▶ **DATA EXTRACTS**
(** * Autotune dispatch core: bandit registries, dispatch interface and
      selection sessions

    A shallow embedding of [aten/src/ATen/native/autotune/dispatch/core.cpp]
    and the properties its specification states about it.

    Conventions of the embedding:
    - a C++ exception ([TORCH_INTERNAL_ASSERT], [flat_hash_map::at]) is a
      [Fault] result; the state reached when it was thrown is kept, as the
      singletons keep theirs;
    - [size_t] values are integers in [0, 2^64) with the wrap-around of
      [++] written out;
    - [ska::flat_hash_map] is a [gmap], [std::vector] a [list];
    - a [std::unique_ptr<T>&] handed out by a registry is modelled by
      reading the stored instance and writing the mutated one back under
      the same key. *)

From Stdlib Require Import ZArith Lia String.
From stdpp Require Import gmap list fin finite.

Local Open Scope Z_scope.

(** ** Faults and the state-and-fault monad *)

(** The exceptions [core.cpp] can raise, one constructor per throwing
    site (or family of identical sites). *)
Inductive Fault :=
| CouldNotSelectBandit   (* TORCH_INTERNAL_ASSERT(false, "Could not select bandit.") *)
| ChoiceIsTotalCount     (* TORCH_INTERNAL_ASSERT(choice != Implementation::TOTAL_COUNT) *)
| NoImplementations      (* "... however no implemenations are available." *)
| FinishCalledTwice      (* TORCH_INTERNAL_ASSERT(!record_finished_, "finish() called twice.") *)
| KeyNotInMap            (* bandits_.at(key) on an absent key *)
| NullBandit.            (* bandits_[k]-> on a key that was never stored *)

Inductive Result (A : Type) :=
| OK (a : A)
| Err (e : Fault).
Arguments OK {A} a.
Arguments Err {A} e.

Definition is_OK {A} (r : Result A) : bool :=
  match r with OK _ => true | Err _ => false end.

(** A computation over a state [S] that returns a value or throws; the
    state is returned in both cases. *)
Definition M (S A : Type) : Type := S -> Result A * S.

Definition ret {S A} (a : A) : M S A := fun s => (OK a, s).

Definition throw {S A} (e : Fault) : M S A := fun s => (Err e, s).

Definition bind {S A B} (m : M S A) (k : A -> M S B) : M S B :=
  fun s =>
    match m s with
    | (OK a, s') => k a s'
    | (Err e, s') => (Err e, s')
    end.

Notation "'do' x <- m ; k" := (bind m (fun x => k))
  (at level 10, x name, m at level 100, k at level 200).

(** [TORCH_INTERNAL_ASSERT(cond, ...)]. *)
Definition torch_internal_assert {S} (cond : bool) (e : Fault) : M S unit :=
  if cond then ret tt else throw e.

Definition gets {S A} (f : S -> A) : M S A := fun s => (OK (f s), s).

Definition modify {S} (f : S -> S) : M S unit := fun s => (OK tt, f s).

(** Runs a computation on a component of a larger state. *)
Definition zoom {S T A} (proj : S -> T) (put : T -> S -> S) (m : M T A)
  : M S A :=
  fun s => let '(r, t) := m (proj s) in (r, put t s).

(** ** [size_t] *)

Definition size_t_modulus : Z := 2 ^ 64.

Definition to_size_t (z : Z) : Z := z mod size_t_modulus.

(** [x++] on a [size_t]. *)
Definition size_t_incr (x : Z) : Z := to_size_t (x + 1).

(** ** [api::AvailableBandits] and [api::Implementation] *)

(** Modelled from the spec: [api::AvailableBandits] is declared in
    [autotune/api.h] (not in src/).  [core.cpp] names [kRandomChoice],
    [kGaussian] and [kNone]; every other value takes the [default:] branch
    of the switches, as [kNone] does. *)
Inductive AvailableBandits :=
| kRandomChoice
| kGaussian
| kNone.

Global Instance AvailableBandits_eq_dec : EqDecision AvailableBandits.
Proof. solve_decision. Defined.

Section Autotune.

(** [KernelEntryPoint::MapKey], hashed by [KernelEntryPoint::Hash]. *)
Context {MapKey : Type} `{Countable MapKey}.

(** [KernelEntryPoint::cost_estimates]: opaque to [core.cpp], handed to the
    bandit constructor unread. *)
Context {cost_estimates : Type}.

(** The state a cost estimator (a [std::function]) can read and write
    when it is invoked: whatever lies outside the dispatch core. *)
Context {Env : Type}.

(** The number of concrete candidate implementations among the
    enumerators of [api::Implementation]. *)
Context {n_impl : nat}.

(** Modelled from the spec: [api::Implementation] is declared in
    [autotune/api.h] (not in src/).  It enumerates the concrete candidate
    implementations, then [kFallback], [kDisabled] and the final
    enumerator [TOTAL_COUNT], which counts the values before it. *)
Inductive Implementation :=
| kImpl (i : fin n_impl)
| kFallback
| kDisabled
| TOTAL_COUNT.

Global Instance Implementation_eq_dec : EqDecision Implementation.
Proof. solve_decision. Defined.

Global Instance kImpl_inj : Inj (=) (=) kImpl.
Proof. intros i j Hij. by injection Hij. Qed.

(** [static_cast<size_t>(choice)]. *)
Definition static_cast_size_t (c : Implementation) : nat :=
  match c with
  | kImpl i => fin_to_nat i
  | kFallback => n_impl
  | kDisabled => S n_impl
  | TOTAL_COUNT => S (S n_impl)
  end.

Definition is_real (c : Implementation) : bool :=
  match c with kImpl _ => true | _ => false end.

(** The real implementation identifiers, in enumerator order. *)
Definition real_implementations : list Implementation :=
  kImpl <$> enum (fin n_impl).

(** The state-passing form of [std::function<cost_estimates()>]. *)
Definition CostFn : Type := Env -> cost_estimates * Env.

(** ** [bandits::Bandit] *)

(** The interface [ActiveBandits<T>] requires of [T] (the
    [static_assert] on [std::is_base_of<bandits::Bandit, T>]): a
    constructor from cost estimates and a seed, and the three virtual
    calls [core.cpp] makes.  [choose] may advance the instance's random
    source, so it returns the instance as well. *)
Class Bandit (T : Type) := {
  make_unique : cost_estimates -> Z -> T;
  choose : T -> Implementation * T;
  update : Implementation -> Z -> T -> T;
  summarize : MapKey -> T -> string;
}.

(** ** [ActiveBandits<T>] *)

Record ActiveBandits (T : Type) := mkActiveBandits {
  next_seed_ : Z;
  ordered_keys_ : list MapKey;
  bandits_ : gmap MapKey T;
}.
Arguments mkActiveBandits {T} _ _ _.
Arguments next_seed_ {T} _.
Arguments ordered_keys_ {T} _.
Arguments bandits_ {T} _.

(** The private constructor: [next_seed_{0}], empty vector, empty map. *)
Definition ActiveBandits_new {T} : ActiveBandits T :=
  mkActiveBandits 0 [] ∅.

Section Registry.
Context {T : Type} `{Bandit T}.

(** A registry together with the environment of the cost estimators. *)
Definition RegState : Type := ActiveBandits T * Env.

(** [bandits_.at(key)]. *)
Definition bandits_at (key : MapKey) : M RegState T :=
  fun s =>
    match bandits_ (fst s) !! key with
    | Some b => (OK b, s)
    | None => (Err KeyNotInMap, s)
    end.

Definition push_ordered_key (key : MapKey) : M RegState unit :=
  modify (fun '(r, e) =>
    (mkActiveBandits (next_seed_ r) (ordered_keys_ r ++ [key]) (bandits_ r), e)).

(** [cost_fn()]. *)
Definition call_cost_fn (cost_fn : CostFn) : M RegState cost_estimates :=
  fun '(r, e) => let '(c, e') := cost_fn e in (OK c, (r, e')).

(** [bandits_[key] = std::make_unique<T>(cost_estimates, next_seed_)]. *)
Definition store_new_bandit (key : MapKey) (c : cost_estimates)
  : M RegState unit :=
  modify (fun '(r, e) =>
    (mkActiveBandits (next_seed_ r) (ordered_keys_ r)
       (<[key := make_unique c (next_seed_ r)]> (bandits_ r)), e)).

(** [next_seed_++]. *)
Definition incr_next_seed : M RegState unit :=
  modify (fun '(r, e) =>
    (mkActiveBandits (size_t_incr (next_seed_ r)) (ordered_keys_ r)
       (bandits_ r), e)).

(** [ActiveBandits::get(key, cost_fn)], the get-or-create overload. *)
Definition ActiveBandits_get (key : MapKey) (cost_fn : CostFn)
  : M RegState T :=
  do found <- gets (fun s => bool_decide (is_Some (bandits_ (fst s) !! key)));
  do _ <- (if negb found then
              do _ <- push_ordered_key key;
              do c <- call_cost_fn cost_fn;
              do _ <- store_new_bandit key c;
              incr_next_seed
            else ret tt);
  bandits_at key.

(** [ActiveBandits::get(key)], the lookup-only overload. *)
Definition ActiveBandits_get_existing (key : MapKey) : M RegState T :=
  bandits_at key.

(** Writes a mutated instance back under its key: the effect of calling
    a non-const member through the [unique_ptr<T>&] that [get] returned. *)
Definition write_back (key : MapKey) (b : T) : M RegState unit :=
  modify (fun '(r, e) =>
    (mkActiveBandits (next_seed_ r) (ordered_keys_ r)
       (<[key := b]> (bandits_ r)), e)).

(** [ActiveBandits::summarize()]: one report per key of
    [ordered_keys_], in order.  [bandits_[k]] on an absent key would
    store a null pointer and dereference it. *)
Fixpoint summarize_keys (keys : list MapKey) (m : gmap MapKey T)
  : Result (list string) :=
  match keys with
  | [] => OK []
  | k :: keys' =>
      match m !! k with
      | None => Err NullBandit
      | Some b =>
          match summarize_keys keys' m with
          | OK out => OK (summarize k b :: out)
          | Err e => Err e
          end
      end
  end.

Definition ActiveBandits_summarize : M RegState (list string) :=
  fun s => (summarize_keys (ordered_keys_ (fst s)) (bandits_ (fst s)), s).

(** [ActiveBandits::reset()]. *)
Definition ActiveBandits_reset : M RegState unit :=
  modify (fun '(_, e) => (mkActiveBandits 0 [] ∅, e)).

(** [registry.get(key, cost_fn)->choose()]. *)
Definition get_choose (key : MapKey) (cost_fn : CostFn)
  : M RegState Implementation :=
  do b <- ActiveBandits_get key cost_fn;
  let '(choice, b') := choose b in
  do _ <- write_back key b';
  ret choice.

(** [registry.get(key)->update(choice, delta_ns)]. *)
Definition get_update (key : MapKey) (choice : Implementation) (delta_ns : Z)
  : M RegState unit :=
  do b <- ActiveBandits_get_existing key;
  write_back key (update choice delta_ns b).

(** *** Sequences of calls on one registry *)

(** The uses [core.cpp] makes of a registry: the two [get] overloads
    (alone or followed by the member call made through the returned
    reference), [summarize] and [reset]. *)
Inductive RegCall :=
| RegGet (key : MapKey) (cost_fn : CostFn)
| RegGetExisting (key : MapKey)
| RegGetChoose (key : MapKey) (cost_fn : CostFn)
| RegGetUpdate (key : MapKey) (choice : Implementation) (delta_ns : Z)
| RegSummarize
| RegReset.

Definition is_RegReset (c : RegCall) : bool :=
  match c with RegReset => true | _ => false end.

Definition forget {S A} (m : M S A) : M S unit :=
  fun s => let '(r, s') := m s in
           (match r with OK _ => OK tt | Err e => Err e end, s').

▶ **TASK STATEMENT**
Begin at the first line of the material above. Transcribe each line exactly, ending with the line that contains "Local Open Scope Z_scope.".

▶ **SOLVED PROBLEM**
(** * Autotune dispatch core: bandit registries, dispatch interface and
      selection sessions

    A shallow embedding of [aten/src/ATen/native/autotune/dispatch/core.cpp]
    and the properties its specification states about it.

    Conventions of the embedding:
    - a C++ exception ([TORCH_INTERNAL_ASSERT], [flat_hash_map::at]) is a
      [Fault] result; the state reached when it was thrown is kept, as the
      singletons keep theirs;
    - [size_t] values are integers in [0, 2^64) with the wrap-around of
      [++] written out;
    - [ska::flat_hash_map] is a [gmap], [std::vector] a [list];
    - a [std::unique_ptr<T>&] handed out by a registry is modelled by
      reading the stored instance and writing the mutated one back under
      the same key. *)

From Stdlib Require Import ZArith Lia String.
From stdpp Require Import gmap list fin finite.

Local Open Scope Z_scope.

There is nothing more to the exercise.